The Hamilton College Jazz Archives, as well as several other archives and historical timelines clearly lack the presence of female jazz musicians in comparison with male jazz musicians. The truth of the matter is that women have been very present in jazz dating back to the birth of the genre of music; however, sexism and racism have kept female jazz musicians out of the media for far too long.
There is a large movement to re-publish women’s jazz music recordings and films to shed light on forgotten or untold stories of female jazz musicians. As a group, we want to contribute to this movement by examining the factors that lead women to ultimately choose a career in jazz.
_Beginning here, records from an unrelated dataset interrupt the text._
(* ===== verification/Decimal.v ===== *)
(** * Decimal numbers

    What the code uses of the standard library to read integers back:
    [str::parse::<i64>] and [str::parse::<u64>], and that they invert [Display]. *)

From Stdlib Require Import ZArith Lia Ascii String.
From stdpp Require Import base list strings pretty.
From S2P Require Import Prelude.

Definition is_digit (c : N) : bool := (0x30 <=? c)%N && (c <=? 0x39)%N.

(** The value of a run of digits read after [acc]; [None] on any other character. *)
Fixpoint read_digits (acc : N) (s : str) : option N :=
  match s with
  | [] => Some acc
  | c :: s' => if is_digit c then read_digits (10 * acc + (c - 0x30)) s' else None
  end.

(** [from_str_radix(s, 10)]: an optional sign, at least one digit, in range. *)
Definition parse_signed (sign : Z) (lo hi : Z) (digits : str) : option Z :=
  if is_empty digits then None
  else n ← read_digits 0 digits;
       let z := (sign * Z.of_N n)%Z in
       if (lo <=? z)%Z && (z <=? hi)%Z then Some z else None.
Definition parse_i64 (s : str) : option Z :=
  match s with
  | 0x2b%N :: s' => parse_signed 1 I64_MIN I64_MAX s'
  | 0x2d%N :: s' => parse_signed (-1) I64_MIN I64_MAX s'
  | _ => parse_signed 1 I64_MIN I64_MAX s
  end.
Definition parse_u64 (s : str) : option Z :=
  match s with
  | 0x2b%N :: s' => parse_signed 1 0 U64_MAX s'
  | _ => parse_signed 1 0 U64_MAX s
  end.

(** ** [Display] and back *)

Lemma lit_cons c s : lit (String c s) = N_of_ascii c :: lit s.
Proof. done. Qed.

Lemma pretty_char_digit (x : N) : (x < 10)%N → N_of_ascii (pretty_N_char x) = (0x30 + x)%N.
Proof.
  intros Hx. assert (Hc : x ∈ ([0; 1; 2; 3; 4; 5; 6; 7; 8; 9])%N) by (rewrite !elem_of_cons; lia).
  repeat (apply elem_of_cons in Hc as [->|Hc]; [done|]). by apply elem_of_nil in Hc.
Qed.

Lemma digit_of (x : N) : (x < 10)%N → is_digit (0x30 + x) = true.
Proof. intros Hx. unfold is_digit. apply andb_true_iff. split; apply N.leb_le; lia. Qed.

(** The digits of [x], written before [s]. *)
Lemma read_pretty x : ∀ s acc, (0 < x)%N → ∃ ds, lit (pretty_N_go x s) = ds ++ lit s ∧ ds ≠ [] ∧
  Forall (λ c, is_digit c = true) ds ∧
  ∀ t, read_digits acc (ds ++ t) = read_digits (acc * 10 ^ N.of_nat (length ds) + x) t.
Proof.
  induction x as [x IH] using (well_founded_induction N.lt_wf_0). intros s acc Hx.
  rewrite pretty_N_go_step by done. set (d := (x `mod` 10)%N). set (q := (x `div` 10)%N).
  assert (Hd : (d < 10)%N) by (apply N.mod_lt; lia).
  assert (Hxq : x = (10 * q + d)%N) by (apply N.div_mod; lia).
  destruct (decide (q = 0)%N) as [Hq|Hq].
  - exists [(0x30 + d)%N]. rewrite Hq, pretty_N_go_0, lit_cons, pretty_char_digit by done.
    split_and!; [done|done|by repeat constructor; apply digit_of|]. intros t. cbn [app read_digits length].
    rewrite digit_of by done. f_equal. lia.
  - destruct (IH q ltac:(apply N.div_lt; lia) (String (pretty_N_char d) s) acc ltac:(lia)) as (ds & Hs & Hn & Hf & Hr).
    exists (ds ++ [(0x30 + d)%N]). rewrite Hs, lit_cons, pretty_char_digit by done.
    split_and!; [by rewrite <-(assoc_L (++))|by destruct ds| |].
    + apply Forall_app. split; [done|]. by repeat constructor; apply digit_of.
    + intros t. rewrite <-(assoc_L (++)), Hr, length_app. cbn [app read_digits].
      rewrite digit_of by done. f_equal. replace (N.of_nat (length ds + length [(0x30 + d)%N])) with (N.succ (N.of_nat (length ds))) by (cbn; lia).
      rewrite N.pow_succ_r'. lia.
Qed.

(** A nonempty run of digits, the decimal form of [n]. *)
Definition digits_of (n : N) (ds : str) : Prop :=
  ds ≠ [] ∧ Forall (λ c, is_digit c = true) ds ∧ read_digits 0 ds = Some n.

Lemma show_N_digits (n : N) : digits_of n (lit (pretty n)).
Proof.
  destruct (decide (n = 0)%N) as [->|Hn]; [split_and!; [done|by repeat constructor|done]|].
  destruct (read_pretty n "" 0%N ltac:(lia)) as (ds & Hs & Hne & Hf & Hr).
  assert (Hp : lit (pretty n) = ds).
  { unfold pretty, pretty_N. rewrite decide_False by done. rewrite Hs. apply app_nil_r. }
  rewrite Hp. split_and!; [done|done|]. specialize (Hr []). rewrite app_nil_r in Hr. rewrite Hr. cbn. f_equal; lia.
Qed.

Lemma show_Z_nonneg (z : Z) : (0 ≤ z)%Z → show_Z z = lit (pretty (Z.to_N z)).
Proof. intros Hz. destruct z; [done|done|lia]. Qed.
Lemma show_Z_neg (z : Z) : (z < 0)%Z → show_Z z = 0x2d%N :: lit (pretty (Z.to_N (- z))).
Proof. intros Hz. destruct z; [lia|lia|done]. Qed.

Lemma digits_first n ds c s' : digits_of n ds → ds = c :: s' → c ≠ 0x2b%N ∧ c ≠ 0x2d%N.
Proof.
  intros (_ & Hf & _) ->. apply Forall_cons in Hf as [Hc _]. unfold is_digit in Hc.
  apply andb_true_iff in Hc as [Hc _%N.leb_le]. apply N.leb_le in Hc. lia.
Qed.

Lemma parse_signed_digits sign lo hi n ds : digits_of n ds → (lo ≤ sign * Z.of_N n ≤ hi)%Z →
  parse_signed sign lo hi ds = Some (sign * Z.of_N n)%Z.
Proof.
  intros (Hne & _ & Hr) Hb. unfold parse_signed. rewrite (proj2 (is_empty_false ds)) by done. rewrite Hr. cbn.
  rewrite (proj2 (Z.leb_le _ _)), (proj2 (Z.leb_le _ _)) by lia. done.
Qed.

Lemma parse_i64_show (z : Z) : in_i64 z = true → parse_i64 (show_Z z) = Some z.
Proof.
  unfold in_i64. intros [Hlo%Z.leb_le Hhi%Z.leb_le]%andb_true_iff. destruct (Z.le_gt_cases 0 z) as [Hz|Hz].
  - rewrite show_Z_nonneg by done. pose proof (show_N_digits (Z.to_N z)) as Hd.
    assert (Hp : parse_signed 1 I64_MIN I64_MAX (lit (pretty (Z.to_N z))) = Some z).
    { rewrite (parse_signed_digits _ _ _ _ _ Hd) by lia. f_equal. lia. }
    unfold parse_i64. destruct (lit (pretty (Z.to_N z))) as [|c s'] eqn:E; [done|].
    pose proof (digits_first _ _ _ _ Hd eq_refl) as [H1 H2]. repeat case_match; try done; naive_solver.
  - rewrite show_Z_neg by done. cbn [parse_i64]. rewrite (parse_signed_digits _ _ _ _ _ (show_N_digits _)) by lia.
    f_equal. lia.
Qed.

Lemma parse_u64_show (z : Z) : (0 ≤ z ≤ U64_MAX)%Z → parse_u64 (show_Z z) = Some z.
Proof.
  intros Hz. rewrite show_Z_nonneg by lia. pose proof (show_N_digits (Z.to_N z)) as Hd.
  assert (Hp : parse_signed 1 0 U64_MAX (lit (pretty (Z.to_N z))) = Some z).
  { rewrite (parse_signed_digits _ _ _ _ _ Hd) by lia. f_equal. lia. }
  unfold parse_u64. destruct (lit (pretty (Z.to_N z))) as [|c s'] eqn:E; [done|].
  pose proof (digits_first _ _ _ _ Hd eq_refl) as [H1 H2]. repeat case_match; try done; naive_solver.
Qed.

(** What is shown holds digits and at most one sign, hence no separator. *)
Lemma show_Z_chars (z : Z) : Forall (λ c, is_digit c = true ∨ c = 0x2d%N) (show_Z z).
Proof.
  assert (Hd : ∀ n, Forall (λ c, is_digit c = true ∨ c = 0x2d%N) (lit (pretty (A := N) n))).
  { intros n. destruct (show_N_digits n) as (_ & Hf & _). eapply Forall_impl; [exact Hf|]. by left. }
  destruct (Z.le_gt_cases 0 z); [rewrite show_Z_nonneg by done; apply Hd|].
  rewrite show_Z_neg by done. constructor; [by right|apply Hd].
Qed.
In order to do so,our group focused on four women, from four different generations: Jane Ira Bloom, Vi Redd, Joanne Brackeen and Genevieve Rose. We sought out to find similarities and differences between the four women throughout their childhood and leading into their young adulthood. More specifically, we focused on birthplace, family influence, innate passion for music, education, and additional private instruction. We found that, in all four women, location coincided with privilege, and provided these musicians with the opportunities to pursue their dreams of becoming a jazz musician. All these factors set the foundation for what these women built their careers on. All these woman found different niches in the Jazz world. Through their affinity for the Jazz narrative, their love for the sounds, and the creativity to explore a boundless world, these women became and still are pioneers and revolutionaries in their field of work.